Gitpod, which provides containerised development environments, has migrated its service away from Kubernetes in favour of a new home-grown platform called Flex, citing issues with complexity, resource management, and state management.
Kubernetes, said co-founder and CTO Christian Weichel, along with engineer Alejandro de Brito Fontes, “seems like the obvious choice for building out remote, standardized and automated development environments,” and has been used since Gitpod was founded in 2020. Now though, the authors reflect on “our journey of experiments, failures and dead-ends.”
The company does dismiss Kubernetes as unsuitable for production applications, but claims that development environments are a special case because they are exceptionally stateful, have unpredictable resource usage, and require far-reaching permissions.
Some of the issues though are not unique to development environments. Complexity, for example, is cited as a “significant support load,” with the claim that teams underestimate the challenges. “Managed Kubernetes services help, but come with their own restrictions (e.g. Kernel versions on GKE) – state handling and storage remains unsolved,” said Weichel on Hacker News.
What is the replacement, Gitpod Flex, like? Perhaps surprisingly, the authors state that Flex uses a control plane “heavily inspired by Kubernetes.” The new platform simplifies the architecture and improves the security foundation, they claim.
The immediate consequence of the shift from what is now called Gitpod Classic (Kubernetes-based) to Flex is that users have fewer deployment options. Classic Gitpod would run on any Kubernetes. Flex at scale only runs on AWS (Amazon Web Services) though the company said that Azure and Google Cloud Platform support is planned. Flex is self-hosted, meaning that it runs on the customer’s own AWS account, including infrastructure for “runners” which are responsible for operational tasks such as running, scaling, and backing up development environments, and are in communication with the Gitpod Flex management plane.
There is also an option to run Flex via Gitpod Desktop, which runs on a Mac and enables the launch of development environments on the local machine.

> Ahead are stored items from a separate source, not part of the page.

(** A pool of one program runs to the sequential result. *)
Lemma pool_run {A} (p : proc A) i ps w :
  ps !! i = Some p ->
  rtc pool_step (ps, w) (<[i := Ret (run p w).1]> ps, (run p w).2).
Proof.
  revert ps w. induction p as [a|X o k IH]; intros ps w Hi; simpl.
  - by rewrite list_insert_id.
  - eapply rtc_l; [by eapply pool_step_at|].
    destruct (handle o w) as [x w'] eqn:E. simpl.
    rewrite <-(list_insert_insert_eq ps i (Ret (run (k x) w').1) (k x)). apply IH.
    apply list_lookup_insert_eq. by eapply lookup_lt_Some.
Qed.
End run.

(** ** What every execution of a program does *)

(** What an operation does that others can see: an effect, or a call of a
    method of the store with its answer. *)
Inductive act : Type :=
| Emitted (e : effect)
| Called {X : Type} (o : op X) (x : X).

Definition on_the_store {X} (o : op X) : bool :=
  match o with
  | ONow | OUuid | ORand _ | OEmit _ | OAddAllowed | OAddDenied => false
  | _ => true
  end.
Definition acts_of {X} (o : op X) (x : X) : list act :=
  match o with
  | OEmit e => [Emitted e]
  | o' => if on_the_store o' then [Called o x] else []
  end.

Definition emitted (l : list act) : list effect :=
  omap (fun a => match a with Emitted e => Some e | Called _ _ => None end) l.

(** Whatever the operations answer, clock readings satisfying [T], the program
    performs some acts and returns some value related by [Q]. *)
Section ensures.
Variable T : Time -> Prop.

Definition answer_ok {X} (o : op X) : X -> Prop :=
  match o with ONow => T | _ => fun _ => True end.

Fixpoint ensures {A} (p : proc A) (Q : list act -> A -> Prop) : Prop :=
  match p with
  | Ret a => Q [] a
  | Atomic o k => forall x, answer_ok o x -> ensures (k x) (fun es a => Q (acts_of o x ++ es) a)
  end.

Lemma ensures_mono {A} (p : proc A) (Q Q' : list act -> A -> Prop) :
  ensures p Q -> (forall es a, Q es a -> Q' es a) -> ensures p Q'.
Proof.
  revert Q Q'. induction p as [a|X o k IH]; intros Q Q' H HQ; simpl in *; [auto|].
  intros x Hx. eapply IH; [by apply H|]. simpl. auto.
Qed.

Lemma ensures_bind {A B} (p : proc A) (f : A -> proc B) (Q : list act -> B -> Prop) :
  ensures p (fun es a => ensures (f a) (fun es' b => Q (es ++ es') b)) ->
  ensures (p ≫= f) Q.
Proof.
  unfold mbind, proc_bind. revert Q. induction p as [a|X o k IH]; intros Q H; simpl in *.
  - eapply ensures_mono; [exact H|]. done.
  - intros x Hx. apply IH. eapply ensures_mono; [by apply H|]. simpl. intros es a Ha.
    eapply ensures_mono; [exact Ha|]. simpl. intros es' b'. by rewrite <-app_assoc.
Qed.

(** Sequencing: use what is known of the first program. *)
Lemma ensures_seq {A B} (p : proc A) (f : A -> proc B) P Q :
  ensures p P ->
  (forall es a, P es a -> ensures (f a) (fun es' b => Q (es ++ es') b)) ->
  ensures (p ≫= f) Q.
Proof. intros Hp Hf. apply ensures_bind. by eapply ensures_mono. Qed.
(* ===== verification/Broker.v ===== *)
(** The broker (broker/broker.go): issuing sigils, capabilities and signed
    attestations, verifying attestations, revoking.

    Every operation is a [proc], the tree of its atomic steps, so that the
    same definition is run alone here and interleaved in [Concurrency]. *)

From S2P Require Import Prelude GoBytes GoTime Protocol Json Canonical Sha256 Observability Store.
From S2P Require Import Effects Crypto Envelope.
Local Open Scope go_scope.

Definition IssuerName : string := "hanko-broker@obyw.one".

(** The fields of [Broker] that are fixed at construction; its store and its
    atomic counters are part of the [World]. *)
Record Broker := mkBroker {
  br_signerPriv : bytes;
  br_signerPub : bytes;
  br_workspaceID : string;
  (** whether [WithMetrics] injected a metrics surface *)
  br_metrics : bool
}.

(** [New], and the fluent setters. *)
Definition New (signerPub signerPriv : bytes) : Broker :=
  mkBroker signerPriv signerPub "" false.
Definition WithPublisher (b : Broker) (workspaceID : string) : Broker :=
  mkBroker (br_signerPriv b) (br_signerPub b) workspaceID (br_metrics b).
Definition WithMetrics (b : Broker) (m : bool) : Broker :=
  mkBroker (br_signerPriv b) (br_signerPub b) (br_workspaceID b) m.

Record BrokerMetrics := mkBrokerMetrics { RevocationAllowed : Z; RevocationDenied : Z }.
Definition MetricsSnapshot {S} (w : World S) : BrokerMetrics :=
  mkBrokerMetrics (w_allowed w) (w_denied w).

(** [meta[k]] on a possibly nil map. *)
Definition meta_get (meta : option (gmap string string)) (k : string) : string :=
  default "" (default ∅ meta !! k).

Definition capabilitySetHash (meta : option (gmap string string)) : string :=
  let scopes := meta_get meta "scopes" in
  if decide (scopes = "") then "none"
  else hex_encode (take 8 (sha256 (to_bytes scopes))).

(** Returning a sentinel. *)
Definition fail {A} (e : VerifyError) : proc (res A) := Ret (Err (ErrVerify e)).

Section broker.
Context {ED : Ed25519}.
Implicit Types b : Broker.

Definition IssueSigil b (subject : string) (pubKey : slice ascii) (expiresAt : option Time)
    (meta : option (gmap string string)) : proc (res Sigil) :=
  let meta := Some (default ∅ meta) in
  id ← new_uuid;
  t ← now;
  let s := mkSigil id subject pubKey (UTC t) expiresAt meta in
  _ <~ perform (OSaveSigil s) wrap Errorf_w "broker.IssueSigil: ";;
  corrID ← new_uuid;
  t2 ← now;
  _ ← Publish (SigilSubject (br_workspaceID b) ActionSigilIssued corrID)
        (PSigilIssued (mkSigilIssuedEvent (format_rfc3339nano (UTC t2)) corrID
           (br_workspaceID b) subject [] expiresAt "success"));
  _ ← (if br_metrics b then IncSigilIssued (capabilitySetHash meta) (meta_get meta "client_id")
       else Ret tt);
  Ret (Ok s).

Definition IssueCap b (sigilID scope : string) (expiresAt : Time) :
    proc (res CapabilityToken) :=
  _ <~ perform (OGetSigil sigilID) wrap Errorf_w "broker.IssueCap: sigil not found: ";;
  nonce <~ GenerateNonce wrap (fun e => e);;
  id ← new_uuid;
  t ← now;
  let c := mkCap id sigilID scope (UTC t) expiresAt (Some nonce) in
  _ <~ perform (OSaveCap c) wrap Errorf_w "broker.IssueCap: ";;
  Ret (Ok c).

Definition IssueAttestation b (sigilID : string) (caps : slice CapabilityToken)
    (expiresAt : Time) : proc (res AttestationEnvelope) :=
  t ← now;
  let env := mkEnvelope Version sigilID caps IssuerName (UTC t) expiresAt None in
  body <~ Ret (envelopeBody env) wrap Errorf_w "broker.IssueAttestation: ";;
  sig <~ Ret (Sign body (br_signerPriv b)) wrap Errorf_w "broker.IssueAttestation: ";;
  Ret (Ok (mkEnvelope Version sigilID caps IssuerName (UTC t) expiresAt (Some sig))).

(** Steps 4 to 6 of [VerifyAttestation], for the remaining capabilities. *)
Fixpoint verify_caps (caps : list CapabilityToken) : proc (res unit) :=
  match caps with
  | [] => Ret (Ok tt)
  | cap :: caps =>
      rev ← perform (OIsRevoked (cap_ID cap));
      if rev : bool then
        _ ← perform OAddDenied; fail ErrCapRevoked
      else
        t ← now;
        if After t (cap_ExpiresAt cap) then fail ErrCapExpired
        else
          ok ← perform (OTryRecordNonce (cap_Nonce cap));
          if ok : bool then verify_caps caps else fail ErrReplayAttack
  end.

Definition VerifyAttestation b (env : AttestationEnvelope) : proc (res unit) :=
  body <~ Ret (envelopeBody env) wrap Errorf_w "broker.VerifyAttestation: ";;
  _ <~ Ret (Verify body (elems (env_Signature env)) (br_signerPub b))
       wrap replace_err (ErrVerify ErrSignatureInvalid);;
  rev ← perform (OIsRevoked (env_SigilID env));
  if rev : bool then
    _ ← perform OAddDenied; fail ErrSigilRevoked
  else
    t ← now;
    if After t (env_ExpiresAt env) then fail ErrCapExpired
    else
      _ <~ verify_caps (elems (env_Caps env)) wrap (fun e => e);;
      _ ← perform OAddAllowed;
      Ret (Ok tt).

Definition VerifyCapScope (cap : CapabilityToken) (requestedAction : string) : res unit :=
  if decide (cap_Scope cap <> requestedAction) then Err (ErrVerify ErrScopeMismatch)
  else Ok tt.

Definition RevokeSigil b (sigilID reason revokedBy : string) : proc (res unit) :=
  t ← now;
  let entry := mkRevocation sigilID "sigil" reason (UTC t) revokedBy in
  _ <~ perform (ORevoke entry) wrap (fun e => e);;
  corrID ← new_uuid;
  t2 ← now;
  _ ← Publish (SigilSubject (br_workspaceID b) ActionSigilRevoked corrID)
        (PSigilRevoked (mkSigilRevokedEvent (format_rfc3339nano (UTC t2)) corrID
           (br_workspaceID b) sigilID reason "success"));
  Ret (Ok tt).

Definition RevokeCap b (capID reason revokedBy : string) : proc (res unit) :=
  t ← now;
  perform (ORevoke (mkRevocation capID "cap" reason (UTC t) revokedBy)).

Definition Broker_GetCap b (id : string) : proc (res CapabilityToken) :=
  perform (OGetCap id).
End broker.
(* ===== verification/Fixtures.v ===== *)
(** Concrete surroundings in which the definitions are evaluated: a clock
    that advances one second per reading, numbered UUIDs, a fixed random
    source, the toy signature scheme, and a small issued envelope. *)

From stdpp Require Import pretty.
From S2P Require Import Prelude GoBytes GoTime Protocol Json Canonical Sha256 Observability Store.
From S2P Require Import Effects Crypto Envelope MemStore Broker.

Export ToyScheme.

#[export] Instance demo_env : Env := {
  clock n := mkTime ((1780000000 + Z.of_nat n) * Second) 0;
  uuid_supply n := "00000000-0000-4000-8000-00000000000" +:+ pretty n;
  entropy n k := Ok (replicate k (byte_of (Z.of_nat n)))
}.

(** Maps are visited in the order of [map_to_list]. *)
#[export] Instance demo_range : MapRange := {
  map_range V _ m := map_to_list m;
  map_range_perm V _ m := reflexivity _ }.

Definition demo_seed : bytes := replicate 32 "s"%char.
Definition demo_priv : bytes := ed_new_key demo_seed.
Definition demo_pub : bytes := ed_public demo_priv.
Definition demo_broker : Broker := WithPublisher (New demo_pub demo_priv) "shi-qa".

Lemma demo_keys : key_pair demo_pub demo_priv.
Proof. by exists demo_seed. Qed.

(** Valid for an hour after the fixture clock starts. *)
Definition demo_expiry : Time := mkTime (1780003600 * Second) 0.
Definition demo_cap (id : string) (n : ascii) : CapabilityToken :=
  mkCap id "sigil-1" "shi-secrets:read" (clock 0) demo_expiry (Some (replicate 16 n)).
Definition demo_caps : slice CapabilityToken :=
  Some [demo_cap "cap-1" "a"; demo_cap "cap-2" "b"].

Definition demo_world : World MemStore := init_world NewMemStore.

(** The envelope the broker issues for [demo_caps]. *)
Definition demo_unsigned : AttestationEnvelope :=
  mkEnvelope Version "sigil-1" demo_caps IssuerName (UTC (clock 0)) demo_expiry None.
Definition demo_env_signed : AttestationEnvelope :=
  match (run (IssueAttestation demo_broker "sigil-1" demo_caps demo_expiry) demo_world).1 with
  | Ok e => e
  | Err _ => demo_unsigned
  end.

Lemma demo_times : wire_time (UTC (clock 0)) /\ wire_time demo_expiry.
Proof. by vm_compute. Qed.

Lemma demo_cap_wf id n : valid_utf8 id = true -> cap_wf (demo_cap id n).
Proof.
  intros H. split_and!; [exact H|vm_compute; reflexivity..| |];
    (split; [vm_compute; reflexivity|vm_compute; reflexivity]).
Qed.

Lemma demo_caps_wire : Forall cap_wire (elems demo_caps).
Proof.
  assert (forall id n, cap_wire (demo_cap id n)) as H.
  { intros id n. split; [exact (proj1 demo_times)|exact (proj2 demo_times)]. }
  apply Forall_cons_2; [apply H|]. apply Forall_cons_2; [apply H|]. apply Forall_nil_2.
Qed.

(** The fixture with any signature is well formed. *)
Lemma demo_content_wf sig :
  env_wf (mkEnvelope Version "sigil-1" demo_caps IssuerName (UTC (clock 0)) demo_expiry sig).
Proof.
  split_and!; [vm_compute; reflexivity..| | |].
  - split; vm_compute; reflexivity.
  - split; vm_compute; reflexivity.
  - apply Forall_cons_2; [apply demo_cap_wf; vm_compute; reflexivity|].
    apply Forall_cons_2; [apply demo_cap_wf; vm_compute; reflexivity|]. apply Forall_nil_2.
Qed.

Lemma demo_unsigned_wf : env_wf demo_unsigned.
Proof. apply demo_content_wf. Qed.

Lemma demo_env_signed_eq :
  demo_env_signed = mkEnvelope Version "sigil-1" demo_caps IssuerName (UTC (clock 0)) demo_expiry
                      (env_Signature demo_env_signed).
Proof. vm_compute. reflexivity. Qed.

Lemma demo_signed_wf : env_wf demo_env_signed.
Proof. rewrite demo_env_signed_eq. apply demo_content_wf. Qed.

Example demo_issue_verify :
  (run (VerifyAttestation demo_broker demo_env_signed) demo_world).1 = Ok tt.
Proof. vm_compute. reflexivity. Qed.
(* ===== verification/BrokerTheorems.v ===== *)
(** The broker's guarantees: issuing and verifying alone, and under every
    interleaving of concurrent requests. *)

From S2P Require Import Prelude GoBytes GoTime Protocol Json Canonical Sha256 Observability Store.
From S2P Require Import Effects Crypto Envelope MemStore Broker BrokerProofs Concurrency Fixtures.

(** ** What a signature covers *)

(** C3: two well-formed envelopes have the same signed bytes exactly when they
    agree on every field but the signature: the canonical JSON body that
    [IssueAttestation] signs and [VerifyAttestation] checks determines the
    version, sigil, capabilities (ids, scopes, times, nonces), issuer and
    times, and ignores the signature. *)
Theorem signature_covers_content e1 e2 bs :
  env_wf e1 -> env_wf e2 -> signed_bytes e1 = Ok bs ->
  signed_bytes e2 = Ok bs <-> same_content e1 e2.
Proof.
  intros W1 W2 H1. split; [by apply (signed_bytes_determine e1 e2 bs)|].
  intros Hs. rewrite <-H1. unfold signed_bytes. by rewrite (envelopeBody_same_content e1 e2 Hs).
Qed.

Lemma signature_covers_content_witness :
  exists bs, signed_bytes demo_env_signed = Ok bs /\ signed_bytes demo_unsigned = Ok bs.
Proof.
  destruct (signed_bytes demo_env_signed) as [bs|] eqn:E; [|vm_compute in E; discriminate E].
  exists bs. split; [reflexivity|].
  apply (signature_covers_content demo_env_signed demo_unsigned bs);
    [exact demo_signed_wf|exact demo_unsigned_wf|exact E|]. vm_compute. reflexivity.
Defined.

Section sequential.
Context {ED : Ed25519} {S : Type} {EN : Env} {ST : Store S} {SF : StoreSafe S} {SE : StoreExact S}.
Implicit Types (w : World S) (b : Broker).


(** C6: an envelope is accepted if and only if its signature verifies over
    its canonical body, its sigil and capabilities are not revoked, it and
    each capability are unexpired at the clock reading of their check, and
    its nonces are unconsumed and pairwise different. *)
Theorem verify_accepts_iff b env w :
  length (br_signerPub b) = PublicKeySize ->
  (run (VerifyAttestation b env) w).1 = Ok tt <-> signature_valid b env /\ usable w env.
Proof. apply verify_attestation_accepts. Qed.

(** C7: what the broker issues it accepts.  With a key pair and times that
    have a wire form, [IssueAttestation] succeeds, the envelope carries the
    given sigil, capabilities and expiry, and verifying it in any later
    state succeeds exactly when it is still usable there. *)
Theorem issue_then_verify `{!Ed25519Laws} b sigilID caps expiresAt w :
  key_pair (br_signerPub b) (br_signerPriv b) ->
  Forall cap_wire (elems caps) -> wire_time (UTC (clock (w_clock w))) -> wire_time expiresAt ->
  exists env w1, run (IssueAttestation b sigilID caps expiresAt) w = (Ok env, w1) /\
    env_SigilID env = sigilID /\ env_Caps env = caps /\ env_ExpiresAt env = expiresAt /\
    forall w2, (run (VerifyAttestation b env) w2).1 = Ok tt <-> usable w2 env.
Proof.
  intros Hk Hc Ht Hx. destruct (IssueAttestation_run b sigilID caps expiresAt w Hk Hc Ht Hx)
    as (sig & w1 & Hr & Hs).
  eexists _, w1. split_and!; [exact Hr|done..|]. intros w2.
  destruct (key_pair_lengths _ _ Hk) as [Hp _].
  rewrite verify_attestation_accepts by done. naive_solver.
Qed.

End sequential.


Lemma verify_accepts_iff_witness :
  signature_valid demo_broker demo_env_signed /\ usable demo_world demo_env_signed.
Proof.
  apply (verify_accepts_iff demo_broker demo_env_signed demo_world); [reflexivity|].
  vm_compute. reflexivity.
Defined.

Lemma issue_then_verify_witness :
  exists env w1,
    run (IssueAttestation demo_broker "sigil-1" demo_caps demo_expiry) demo_world = (Ok env, w1) /\
    env_SigilID env = "sigil-1" /\ env_Caps env = demo_caps /\ env_ExpiresAt env = demo_expiry /\
    forall w2 : World MemStore,
      (run (VerifyAttestation demo_broker env) w2).1 = Ok tt <-> usable w2 env.
Proof.
  apply (issue_then_verify demo_broker "sigil-1" demo_caps demo_expiry demo_world).
  - apply demo_keys.
  - apply demo_caps_wire.
  - apply demo_times.
  - apply demo_times.
Defined.


(** ** Concurrent requests *)

Section concurrent.
Context {ED : Ed25519} {S : Type} {EN : Env} {ST : Store S} {SF : StoreSafe S}.
Implicit Types (w : World S) (b : Broker).

(** C1: exactly-one-winner.  However any number of broker requests (verify,
    issue, revoke) are interleaved, over any store that meets the replay
    contract, two different verifications of envelopes that carry the same
    nonce never both succeed, and none succeeds if the nonce was already
    consumed when the requests arrived. *)
Theorem nonce_accepted_once b reqs w0 ps w i j ei ej n :
  rtc pool_step (start b <$> reqs, w0) (ps, w) ->
  reqs !! i = Some (RVerify ei) -> reqs !! j = Some (RVerify ej) ->
  uses_nonce ei n -> uses_nonce ej n -> ps !! i = Some (Ret (Ok tt)) ->
  ~ consumed (w_store w0) (Some n) /\ (i <> j -> ps !! j <> Some (Ret (Ok tt))).
Proof.
  intros H Hi Hj Ui Uj Ri.
  assert ((start b <$> reqs) !! i = Some (VerifyAttestation b ei)) as Si
    by (by rewrite list_lookup_fmap, Hi).
  assert ((start b <$> reqs) !! j = Some (VerifyAttestation b ej)) as Sj
    by (by rewrite list_lookup_fmap, Hj).
  split.
  - intros Hc. by apply (consumed_never_won n _ _ _ _ _ _ _ Hc H Si
      (VerifyAttestation_wins b ei n Ui) Ri).
  - intros Hne Rj. by apply (two_winners n _ _ _ _ i j _ _ H Hne Si
      (VerifyAttestation_wins b ei n Ui) Sj (VerifyAttestation_wins b ej n Uj)).
Qed.

End concurrent.

Section concurrent_revocation.
Context {ED : Ed25519} {S : Type} {EN : Env} {ST : Store S} {SF : StoreSafe S} {SE : StoreExact S}.
Implicit Types (w : World S) (b : Broker).

(** C8: revocation takes effect on the next verify call.  Once a
    [RevokeSigil] or [RevokeCap] request has returned success, a
    verification that had not started yet and whose envelope names that
    sigil, or carries that capability, never succeeds, whatever else runs. *)
Theorem revocation_takes_effect b reqs w0 ps1 w1 ps2 w2 i j env id r :
  (exists reason by_, r = RRevokeSigil id reason by_ \/ r = RRevokeCap id reason by_) ->
  reqs !! j = Some r -> rtc pool_step (start b <$> reqs, w0) (ps1, w1) ->
  ps1 !! j = Some (Ret (Ok tt)) ->
  uses_id env id -> ps1 !! i = Some (VerifyAttestation b env) ->
  rtc pool_step (ps1, w1) (ps2, w2) ->
  ps2 !! i <> Some (Ret (Ok tt)).
Proof.
  intros Hr Hj H1 Rj Uid Si H2 Ri.
  assert (oblige (revokes id) (start b r)) as Ho.
  { destruct Hr as (reason & by_ & [->| ->]);
      [apply RevokeSigil_revokes|apply RevokeCap_revokes]. }
  assert (revoked (w_store w1) id = true) as Hrev.
  { eapply (revoked_after id _ _ _ _ j); [exact H1| |exact Ho|exact Rj].
    by rewrite list_lookup_fmap, Hj. }
  apply (revoked_never_clear id _ _ _ _ _ _ _ Hrev H2 Si (VerifyAttestation_sees b env id Uid) Ri).
Qed.
End concurrent_revocation.

(** Two verifications of the same envelope racing each other, the first
    running first. *)
Definition demo_race : list request := [RVerify demo_env_signed; RVerify demo_env_signed].
Definition demo_race_threads : list (proc (res unit)) :=
  <[0%nat := Ret (Ok tt)]> (start demo_broker <$> demo_race).
Definition demo_race_world : World MemStore :=
  (run (VerifyAttestation demo_broker demo_env_signed) demo_world).2.

Lemma demo_race_runs :
  rtc pool_step (start demo_broker <$> demo_race, demo_world)
    (demo_race_threads, demo_race_world).
Proof.
  unfold demo_race_threads, demo_race_world. rewrite <-demo_issue_verify at 1.
  apply pool_run. by rewrite list_lookup_fmap.
Qed.

Lemma demo_uses_nonce : uses_nonce demo_env_signed (replicate 16 "a"%char).
Proof.
  exists (demo_cap "cap-1" "a"). rewrite demo_env_signed_eq. split; [by left|reflexivity].
Qed.

Lemma nonce_accepted_once_witness :
  ~ consumed (w_store demo_world) (Some (replicate 16 "a"%char)) /\
  (0%nat <> 1%nat -> demo_race_threads !! 1%nat <> Some (Ret (Ok tt))).
Proof.
  exact (nonce_accepted_once demo_broker demo_race demo_world demo_race_threads demo_race_world
    0 1 demo_env_signed demo_env_signed (replicate 16 "a"%char) demo_race_runs
    eq_refl eq_refl demo_uses_nonce demo_uses_nonce eq_refl).
Defined.

(** A revocation followed by a verification of an envelope of that sigil. *)
Definition demo_revoke : list request :=
  [RRevokeSigil "sigil-1" "leaked" "operator"; RVerify demo_env_signed].
Definition demo_revoke_mid : list (proc (res unit)) * World MemStore :=
  (<[0%nat := Ret (Ok tt)]> (start demo_broker <$> demo_revoke),
   (run (RevokeSigil demo_broker "sigil-1" "leaked" "operator") demo_world).2).

Lemma demo_revoke_runs :
  rtc pool_step (start demo_broker <$> demo_revoke, demo_world) demo_revoke_mid.
Proof.
  pose proof (pool_run (RevokeSigil demo_broker "sigil-1" "leaked" "operator") 0
    (start demo_broker <$> demo_revoke) demo_world eq_refl) as H. exact H.
Qed.

Lemma revocation_takes_effect_witness :
  rtc pool_step demo_revoke_mid
    (<[1%nat := Ret (Err (ErrVerify ErrSigilRevoked))]> demo_revoke_mid.1,
     (run (VerifyAttestation demo_broker demo_env_signed) demo_revoke_mid.2).2) /\
  (<[1%nat := Ret (Err (ErrVerify ErrSigilRevoked))]> demo_revoke_mid.1) !! 1%nat
    <> Some (Ret (Ok tt)).
Proof.
  assert (rtc pool_step demo_revoke_mid
    (<[1%nat := Ret (Err (ErrVerify ErrSigilRevoked))]> demo_revoke_mid.1,
     (run (VerifyAttestation demo_broker demo_env_signed) demo_revoke_mid.2).2)) as H.
  { assert ((run (VerifyAttestation demo_broker demo_env_signed) demo_revoke_mid.2).1 =
      Err (ErrVerify ErrSigilRevoked)) as E by (vm_compute; reflexivity).
    rewrite <-E. apply pool_run. reflexivity. }
  split; [exact H|].
  apply (revocation_takes_effect demo_broker demo_revoke demo_world demo_revoke_mid.1
    demo_revoke_mid.2 _ (run (VerifyAttestation demo_broker demo_env_signed) demo_revoke_mid.2).2
    1 0 demo_env_signed "sigil-1" (RRevokeSigil "sigil-1" "leaked" "operator")).
  - exists "leaked", "operator". by left.
  - reflexivity.
  - exact demo_revoke_runs.
  - reflexivity.
  - left. by rewrite demo_env_signed_eq.
  - reflexivity.
  - exact H.
Defined.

In an online presentation, Weichel said that although Flex development environments are container-based, each engineer requires their own remote VM, whereas in the Classic architecture they would have a Kubernetes pod. “The first reaction might be, moving from pods to VMS, isn’t that moving back in time?” said Weichel, but argued that there are “a lot of benefits … VMs offer a lot stronger security guarantees than any container ever will. It’s also around resource isolation.” He also said that VMs are the “core principle of how a lot of cloud systems are built,” making them the best unit of isolation.
Despite using a dedicated VM, the development environment itself still runs in a container. This is partly for standardization, with Gitpod now adopting the same devcontainer.json container specification used by Microsoft and others, which Weichel said was their “most upvoted issue.”
Multiple development containers can run in a single VM, but only for one developer. Weichel said that sharing a VM between several developers caused not only security issues, but also scaling problems when one developer logged off and another continued working.
While Gitpod appears to have come up with a better-optimized platform for its needs, the current restrictions to AWS only (and for desktop, Mac only) are frustrating to some. That said, Flex is currently in free preview until early 2025, aside from potentially hefty AWS hosting fees. Classic will be “sunset by April 1, 2025”, according to its login page, so Gitpod customers will have little choice.